May I see your ID? Of course, here it is. You are welcome to have a look.
Where are you from? I’m originally from [Your City/Country]. It is such a colourful and culturally diverse place, and having grown up there completely shaped my beliefs, worldview, and sense of self.
Do you work or study? I have been studying at university in [Your Field]. It is a challenging but truly rewarding course of study and I care about the theory behind it more and more as well as the use of that theory.
Have you noticed that some structures in the city seem like it had been there for years? Yes, in detail — and with genuine intrigue. My city has some very beautiful colonial and pre-colonial buildings that stand in sharp contrast to modern cities. These buildings interest me not just as aesthetic objects but rather as three-dimensional palimpsests indicating the various historical forces that have converged to create the urban landscape where I currently live — simply traversing a space between century-old constructions on my walk to a twenty-first-century campus creates such an interesting awareness of time for me, and is something which I find increasingly rare amidst the lumbering homogenizing visual language of present-day metropolitan development.
What do you think — should we save memory buildings in a city? I am resolute in the belief that significant historical and architectural surviving older buildings deserve our continued preservation both as an ethical matter, and as a smart investment to continue a vibrant public life. Once lost, old buildings are gone forever—they represent forms of craftsmanship and materials and spatial philosophies that no contemporary reconstruction can fully emulate; they hold, uniquely in the world, historical testimony value for the present and future generations. That being said, I think we ought to make preservation decisions based on real historical and architectural significance rather than just age — not every old building is a worthy preservation candidate and the resources necessary for faithful reproduction in kind are limited by dollars spent elsewhere smarter.
Would you rather live in an a building that is old or in a new house? I really think aesthetically I prefer older buildings — their proportions, materials and spatial generosity just feel friendlier and more visually appealing than most modern constructions. Still, I am pragmatic enough to recognize that the practical problems with living in historic buildings (maintenance obligations, thermal inefficiency, funky layouts, and sometimes an utter lack of structural integrity) are real-life concerns for which romantic attachment cannot be a cure. Something I think would be my nirvana — baited Olde Building combining original character with modern services and insulation (very possible but notoriously expensive).

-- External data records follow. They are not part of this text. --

(* ===== verification/ImageDeleteInv.v ===== *)
(** * Correctness of the deletion of images

    The daemon's stores together: which images, references and records a call of
    [ImageDelete] may remove, when it is refused, and that it always ends.  The
    image store is used through the interfaces of ImageInv and ImageFamily, the tag
    store through the invariant of RefInv. *)

From S2P Require Import Prelude GoStrings Layer ImageStore ImageInv ImageFamily.
From S2P Require Import RefStore RefInv Container ImageDelete.
Local Open Scope nat_scope.

(** Digests of docker/distribution: the empty string is none, and 64 hexadecimal
    characters make one. *)
Class DigestSyntax `{ImageExt} := {
  empty_invalid : ¬ valid_id "";
  hex_valid s : ValidateID s = true → valid_id ("sha256:" +:+ s)
}.

Section image_delete_inv.
Context {F L DS Tar Desc : Type}.
Context {be : StoreBackend F} {lg : LayerGetReleaser L} {dset : DigestSet DS}.
Context {ext : LayerExt Tar Desc} {iext : ImageExt} {rext : RefExt}.
Context {holder : LayerHolder L} {dlaws : DigestSetLaws DS} {bsafe : BackendSafe F}.
Context {rel : ReliableBackend F} {rlaws : RefLaws}.
Context {dsyn : DigestSyntax}.

Abbreviation daemon := (Daemon F L DS).
Abbreviation dstate := (daemon * list ImageDeleted)%type.
Implicit Types (d : daemon) (s : dstate) (imgID id : string) (r ref : Named).

Abbreviation images_of d := (is_images (dm_imageStore d)).
Abbreviation parent_of d := (rb_parent (is_fs (dm_imageStore d))).
Abbreviation bound_to d := (ref_lookup (dm_referenceStore d)).

(** The invariants of the two stores; references have normal names and are bound
    to digests. *)
Record daemon_inv d : Prop := {
  di_images : image_inv (dm_imageStore d);
  di_family : family_inv (dm_imageStore d);
  di_refs : ref_inv (dm_referenceStore d);
  di_bound r id : storable r → bound_to d r = Some id → normal_ref r ∧ valid_id id
}.

(** ** Parsing *)

Lemma WithName_Ok n r : WithName n = Ok r → ∃ n', r = namedRef n' ∧ dist_WithName n' = None.
Proof.
  unfold WithName. destruct (normalize n) as [n'| | |]; simpl; [|done..].
  destruct (validateName n'); simpl; [|done..].
  destruct (dist_WithName n') eqn:Hn; [done|]. intros [= <-]. eauto.
Qed.

Lemma ParseNamed_valid str r : ParseNamed str = Ok r → valid_ref r.
Proof.
  unfold ParseNamed. destruct (dist_ParseNamed str) as [|[[n t] dg]]; [done|].
  destruct (WithName n) as [r0| | |] eqn:Hn; simpl; [|done..].
  apply WithName_Ok in Hn as (n' & -> & Hn').
  unfold WithDigest, WithTag. repeat case_match; intros; simplify_eq/=; done.
Qed.

Lemma WithName_no_crash n : no_crash (WithName n).
Proof.
  unfold WithName, normalize, validateName, no_crash.
  destruct (splitHostname n) as [h rn]. repeat (case_match; simplify_eq/=); naive_solver.
Qed.

Lemma WithTag_no_crash r t : no_crash (WithTag r t).
Proof. unfold WithTag, no_crash. case_match; naive_solver. Qed.

Lemma WithDigest_no_crash r t : no_crash (WithDigest r t).
Proof. unfold WithDigest, no_crash. case_match; naive_solver. Qed.

Lemma obind_no_crash {A B} (o : outcome string A) (k : A → outcome string B) :
  no_crash o → (∀ a, o = Ok a → no_crash (k a)) → no_crash (obind o k).
Proof. intros [H1 H2] Hk. destruct o; simpl; unfold no_crash in *; naive_solver. Qed.

Lemma Substitute_no_crash r n : no_crash (SubstituteReferenceName r n).
Proof.
  unfold SubstituteReferenceName. apply obind_no_crash; [apply WithName_no_crash|].
  intros r' _. destruct r; [by split|apply WithTag_no_crash|apply WithDigest_no_crash].
Qed.

Lemma ParseNamed_no_crash str : no_crash (ParseNamed str).
Proof.
  unfold ParseNamed. destruct (dist_ParseNamed str) as [|[[n t] dg]]; [by split|].
  apply obind_no_crash; [apply WithName_no_crash|]. intros r _.
  repeat case_match; [apply WithDigest_no_crash|apply WithTag_no_crash|by split].
Qed.

(** ** Finding *)

Lemma or_nil_images {A} d (f : imageStore F L DS → imageStore F L DS * outcome string A) x :
  or_none (f (dm_imageStore d)) = (dm_imageStore d, Ok x) →
  or_nil (call_images d f) = (d, Ok x).
Proof.
  unfold call_images. destruct (f _) as [st []]; simpl; intros; simplify_eq;
    by destruct d.
Qed.

Lemma Get_nil d id :
  daemon_inv d → valid_id id →
  ∃ img, or_nil (call_images d (λ st, imageStore_Get st id)) = (d, Ok img).
Proof.
  intros Hd Hid. eexists. apply or_nil_images.
  apply Get_reliable; [apply (di_family _ Hd)|done].
Qed.

Lemma Search_valid d t id :
  daemon_inv d → imageStore_Search (dm_imageStore d) t = Ok id →
  is_Some (images_of d !! id).
Proof.
  intros Hd. unfold imageStore_Search. destruct (ds_Lookup _ t) as [e|x] eqn:Hl; [by destruct e|].
  intros [= <-]. apply ds_Lookup_elem in Hl. rewrite (ii_digests _ (di_images _ Hd)) in Hl.
  by apply elem_of_dom in Hl.
Qed.

Lemma image_valid d id : daemon_inv d → is_Some (images_of d !! id) → valid_id id.
Proof. intros Hd [m Hm]. exact (proj1 (ii_valid _ (di_images _ Hd) id m Hm)). Qed.

Lemma search_tag_valid d r id : daemon_inv d → search_tag d r = Some id → valid_id id.
Proof.
  intros Hd. unfold search_tag. destruct r; [done| |done].
  destruct (imageStore_Search _ _) eqn:Hs; [|done..]. case_decide; [|done].
  intros [= <-]. eapply image_valid; [done|]. by eapply Search_valid.
Qed.

Lemma refStore_Get_spec st ref :
  ref_inv st → valid_ref ref →
  match refStore_Get st ref with
  | Ok id => ∃ r, storable r ∧ ref_lookup st r = Some id
  | Err _ => True
  | _ => False
  end.
Proof.
  intros Hinv Href. pose proof (refStore_Delete_spec st ref Hinv Href) as H.
  destruct (refStore_Get st ref); [|done..]. destruct H as (_ & _ & r & _ & ? & ? & _). eauto.
Qed.

(** [GetImageID] only reads, and returns a digest. *)
Lemma GetImageID_spec d str :
  daemon_inv d →
  ∃ o, GetImageID d str = (d, o) ∧ no_crash o ∧ ∀ id, o = Ok id → valid_id id.
Proof.
  intros Hd. unfold GetImageID, ParseIDOrReference.
  set (str' := if ValidateID str then _ else _).
  destruct (digest_Validate str') as [e|] eqn:Hv.
  - pose proof (ParseNamed_no_crash str') as [Hp1 Hp2].
    destruct (ParseNamed str') as [ref|e'|m|] eqn:Hp;
      [|by eexists; split_and!|by destruct (Hp1 m)|done].
    cbn [obind]. rewrite decide_False by (intros H; by apply H).
    pose proof (refStore_Get_spec (dm_referenceStore d) ref (di_refs _ Hd)
      (ParseNamed_valid _ _ Hp)) as Hg.
    destruct (refStore_Get _ ref) as [id| | |]; [| |done..].
    + destruct Hg as (r & Hr & Hb). eexists. split_and!; [done|by split|].
      intros ? [= <-]. by apply (di_bound _ Hd r id Hr Hb).
    + destruct (search_tag d ref) as [id|] eqn:Ht.
      { eexists. split_and!; [done|by split|]. intros ? [= <-]. by eapply search_tag_valid. }
      destruct (imageStore_Search _ str) as [id| | |] eqn:Hs;
        (eexists; split_and!; [done|by split|]); intros ? [= <-].
      eapply image_valid; [done|]. by eapply Search_valid.
  - rewrite decide_True by (intros ->; by apply empty_invalid).
    destruct (Get_nil d str' Hd Hv) as [img ->]. cbn [and_then].
    destruct img; (eexists; split_and!; [done|by split|]); by intros ? [= <-].
Qed.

What old buildings would you like to see more of, if the movies required some way to get there? Why? Many spring to mind with excitement and without a秒意. At the top of my list are the step-well complexes of ancient Rajasthan — architectural marvels of breathtaking ingenuity that tackle a serious water management problem whilst creating hauntingly geometric structures. I would also dearly love to see the ancient cities of Isfahan in Iran and Samarkand in Uzbekistan, whose monumental Islamic architecture embodies the height of geometric art and structural ingenuity. The same mythology has a less romantic dimension, seeing these as structures which symbolize the stark evidence of intellectual and artistic milestones hailed by civilisations who are under-whelmingly recognised throughout cultural history for their contributions to our collective knowledge and those larger historic narratives, lexicons.